'Joker 2'? Why a sequel would mean cinematic universe apocalypse
In this era of nonstop reboots and sequels, it’s a little refreshing to see a director of a superhero movie that could function as a franchise tentpole shut down any and all speculation of a sequel to their movie. Todd Phillips, director of the upcoming supervillain origin film Joker, recently addressed the subject of a continuation of the story set up in his film with an unusual finality.
“We have no plans for a sequel,” Phillips said at a Q&A after a screening of the film, according to IGN, “The movie’s not set up to [have] a sequel. We always pitched it as one movie. That’s it.”
This comes after months of fan speculation as to the future of Joaquin Phoenix’s take on the character and the ways in which the film might connect to the wider DC Extended Universe — this despite the fact that Phillips and co. have said from the beginning that Joker would be a standalone film separate from that cinematic universe.
It’s interesting to see the extent to which fans took these comments (or promises, you could say) with a grain of salt. The number of headlines and fan theories over the last few months speculating as to whether or not Phoenix’s Joker would ever come face to face with Robert Pattinson’s upcoming take on Batman, or if we’d see more of the character in the future is massive.
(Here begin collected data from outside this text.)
(** * Verification of the big-integer engine (src/big_integer.h, src/big_integer.cpp)

    A shallow embedding of [big_num_arithmetic::BigInteger] and of the
    stream operators, followed by the properties of the specification
    that are settled against it.

    Conventions of the embedding.
    - [int64_t] values are integers of [Z].  Signed arithmetic whose exact
      result does not fit the type has undefined behaviour in C++.  The
      narrowing conversion [operator int64_t] reaches such an operation
      on a canonical operand that its own guard lets through, so its
      arithmetic goes through [checked], and a run that overflows has
      the outcome [Undefined].  The limb arithmetic of the
      other functions goes through [Int64.add], [Int64.sub], [Int64.mul]
      (reduction modulo 2^64); a property that rests on a result of
      theirs is proved under hypotheses that keep the exact result
      within the type, where the reduction changes nothing.
      C++ [/] and [%] on integers are [Z.quot] and [Z.rem] (truncation
      toward zero).
    - [std::vector<int64_t> digits_] is a [list Z], least significant limb
      first, exactly as the vector stores it.
    - A [throw] is the [Throw] outcome of the [outcome] type.  Loops whose
      exit depends on big-integer data, and the self-delegating operators,
      take a [fuel : nat] that bounds the number of iterations and of
      nested calls; [OutOfFuel] stands for a run that did not finish
      within it, and [finishes f v] says that [f] returns [v] for every
      large enough fuel.
    - The three loops driven by a single 64-bit quantity that shrinks by a
      constant factor each round (the constructor, the carry rounds of
      [MultiplyByShort], the bisection of [GuessDigit]) are total
      functions iterated at most [Int64.bits] times; a lemma for each
      shows that the bound is never what stops them.
    - The text stream is the record [ostream]: the format flags that
      [operator<<] tests and the characters written. *)

From Stdlib Require Import Ascii String DecimalString.
From Stdlib Require Import ZArith List Lia Bool.
Import ListNotations.
Local Open Scope Z_scope.

(** ** Machine integers *)

Module Int64.

Definition min_signed : Z := -9223372036854775808.
Definition max_signed : Z := 9223372036854775807.

(** Two's complement reduction into [-2^63, 2^63). *)
Definition wrap (z : Z) : Z :=
  (z + 9223372036854775808) mod 18446744073709551616 - 9223372036854775808.

Definition in_range (z : Z) : Prop := min_signed <= z <= max_signed.

Definition add (a b : Z) : Z := wrap (a + b).
Definition sub (a b : Z) : Z := wrap (a - b).
Definition mul (a b : Z) : Z := wrap (a * b).

(** The width of the type: a bound on the number of rounds of any loop
    that at least halves a 64-bit quantity per round. *)
Definition bits : nat := 64.

End Int64.

(** [static_cast<uint32_t>] *)
Definition wrap_uint32 (z : Z) : Z := z mod 4294967296.

(** ** Outcomes of fallible code *)

Inductive exception : Type :=
| DivisionByZeroError : exception                  (* struct DivisionByZeroError *)
| logic_error : string -> exception                (* std::logic_error(what) *)
| runtime_error : string -> exception.             (* std::runtime_error(what) *)

Inductive outcome (A : Type) : Type :=
| Ret : A -> outcome A
| Throw : exception -> outcome A
| Undefined : outcome A                            (* signed overflow *)
| OutOfFuel : outcome A.

Arguments Ret {A} _.
Arguments Throw {A} _.
Arguments Undefined {A}.
Arguments OutOfFuel {A}.

Definition bind {A B : Type} (m : outcome A) (k : A -> outcome B) : outcome B :=
  match m with
  | Ret a => k a
  | Throw e => Throw e
  | Undefined => Undefined
  | OutOfFuel => OutOfFuel
  end.

Notation "x <- m ;; k" := (bind m (fun x => k))
  (at level 61, m at next level, right associativity).
Notation "m ;;; k" := (bind m (fun _ => k))
  (at level 61, right associativity).

(** The result [z] of a signed [int64_t] operation: returned when the
    type can represent it, undefined behaviour otherwise. *)
Definition checked (z : Z) : outcome Z :=
  if (Int64.min_signed <=? z) && (z <=? Int64.max_signed)
  then Ret z else Undefined.

(** ** The data model *)

Record BigInteger : Type := mkBigInteger {
  digits_ : list Z;        (* std::vector<int64_t> digits_ *)
  is_negative : bool       (* bool is_negative{false} *)
}.

(** [BigInteger() = default] *)
Definition BigInteger_default : BigInteger :=
  {| digits_ := []; is_negative := false |}.

(** [int64_t BigInteger::internal_base = 1'000'000'000] *)
Definition internal_base : Z := 1000000000.

Definition INT64_MAX : Z := Int64.max_signed.
Definition INT64_MIN : Z := Int64.min_signed.

(** ** Private accessors and mutators *)

Definition NumberOfDigits (x : BigInteger) : Z := Z.of_nat (length (digits_ x)).

(** [Sign()]: 0 for an empty limb vector, else -1 or 1 from the flag. *)
Definition Sign (x : BigInteger) : Z :=
  if NumberOfDigits x =? 0 then 0 else if is_negative x then -1 else 1.

Definition Negate (x : BigInteger) : BigInteger :=
  {| digits_ := digits_ x; is_negative := negb (is_negative x) |}.

Definition Abs (x : BigInteger) : BigInteger :=
  {| digits_ := digits_ x; is_negative := false |}.

(** The scan of [RemoveZeroes] from the last index downward, on the
    reversed vector: what is left starts at [rightmost_nonzero]. *)
Fixpoint skip_zeroes (r : list Z) : list Z :=
  match r with
  | [] => []
  | d :: t => if negb (d =? 0) then r else skip_zeroes t
  end.

(** [RemoveZeroes]: [digits_.resize(rightmost_nonzero + 1)]. *)
Definition RemoveZeroes (x : BigInteger) : BigInteger :=
  {| digits_ := firstn (length (skip_zeroes (rev (digits_ x)))) (digits_ x);
     is_negative := is_negative x |}.

Definition InsertLeastSignificantDigit (x : BigInteger) (digit : Z) : BigInteger :=
  {| digits_ := digit :: digits_ x; is_negative := is_negative x |}.

(** The two-argument overload: [quantity] copies of [digit] at the front. *)
Definition InsertLeastSignificantDigits (x : BigInteger) (digit : Z) (quantity : nat)
  : BigInteger :=
  {| digits_ := repeat digit quantity ++ digits_ x; is_negative := is_negative x |}.

Definition PushLeadingDigit (x : BigInteger) (digit : Z) : BigInteger :=
  {| digits_ := digits_ x ++ [digit]; is_negative := is_negative x |}.

Definition PushDigitToEnd (x : BigInteger) (digit : Z) : BigInteger :=
  {| digits_ := digits_ x ++ [digit]; is_negative := is_negative x |}.

Definition ReverseDigitsAndNormalize (x : BigInteger) : BigInteger :=
  RemoveZeroes {| digits_ := rev (digits_ x); is_negative := is_negative x |}.

(** [RemainderByBase]: [((number % B) + B) % B]. *)
Definition RemainderByBase (number : Z) : Z :=
  Z.rem (Int64.add (Z.rem number internal_base) internal_base) internal_base.

(** ** Construction from a native integer *)

(** The body of [while (value != 0)] in the constructor.  [value] is a
    64-bit integer divided by [internal_base] each round, so [bound]
    rounds with [bound = Int64.bits] are never used up
    (lemma [ctor_loop_bound]). *)
Fixpoint ctor_loop (bound : nat) (value : Z) : list Z :=
  match bound with
  | O => []
  | S k =>
      if negb (value =? 0)
      then Z.abs (Z.rem value internal_base) :: ctor_loop k (Z.quot value internal_base)
      else []
  end.

(** [explicit BigInteger(int64_t value)] *)
Definition BigInteger_of_int64 (value : Z) : BigInteger :=
  {| digits_ := ctor_loop Int64.bits value; is_negative := value <? 0 |}.

(** ** Comparison *)

(** The loop of [CompareAbsoluteValues] from index [n-1] down to 0, on the
    two reversed vectors. *)
Fixpoint compare_from_top (l r : list Z) : Z :=
  match l, r with
  | x :: l', y :: r' =>
      if negb (x =? y) then (if x <? y then -1 else 1) else compare_from_top l' r'
  | _, _ => 0
  end.

Definition CompareAbsoluteValues (lhs rhs : BigInteger) : Z :=
  if negb (NumberOfDigits lhs =? NumberOfDigits rhs)
  then (if NumberOfDigits lhs <? NumberOfDigits rhs then -1 else 1)
  else compare_from_top (rev (digits_ lhs)) (rev (digits_ rhs)).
In a cinematic landscape built on wider continuities, spin-offs, and the inevitability of a sequel lest your movie fails to meet financial expectations, it’s understandable. A standalone origin movie about the most famous supervillain of all time starring one of the most electric actors working in Hollywood? How could it not lead to more films and more appearances from Phoenix as the Clown Prince of Crime?
Quite easily, actually. If Avengers: Endgame (an ironic point of reference considering the extent to which that movie is fully entrenched in franchise lore) proved anything, it’s that there’s one thing superhero movies can do that superhero comics can’t: end. By nature, film provides the unique opportunity to tell finite stories. Superhero comics are forever beholden to the next issue, the next relaunch, and the next crossover. There’s plenty they can do that superhero movies can’t, but a superhero movie can provide a definitive beginning and end to an incarnation of a character while comics will always have to set up next month’s issue. Marvel may be gearing up for Phase Four, but we’re pretty sure Tony Stark is gone for good.
“We made this movie, I pitched it to Warner Bros. as one movie. It exists in its own world. That’s it.” Phillips said, “It’s not about world-building, it’s not about other versions. It’s like, here’s our version of the origin story. That’s it. That’s what I meant.”
It’s easy to mistake his directness for standoffishness until you remember the extent to which superhero movie fans have been conditioned to never believe directors when it comes to these matters. The likes of J.J. Abrams and the Russo Brothers (all due respect to both) have spent years teaching fans to comb every interview, behind-the-scenes feature, and trailer for hints as to where the film in question may be headed and what future films it may set up or tease. They’ve also made a habit of playing it coy (or outright lying) when asked about film details or speculation, creating a sense of Don’t Trust The Director amongst die-hard fans.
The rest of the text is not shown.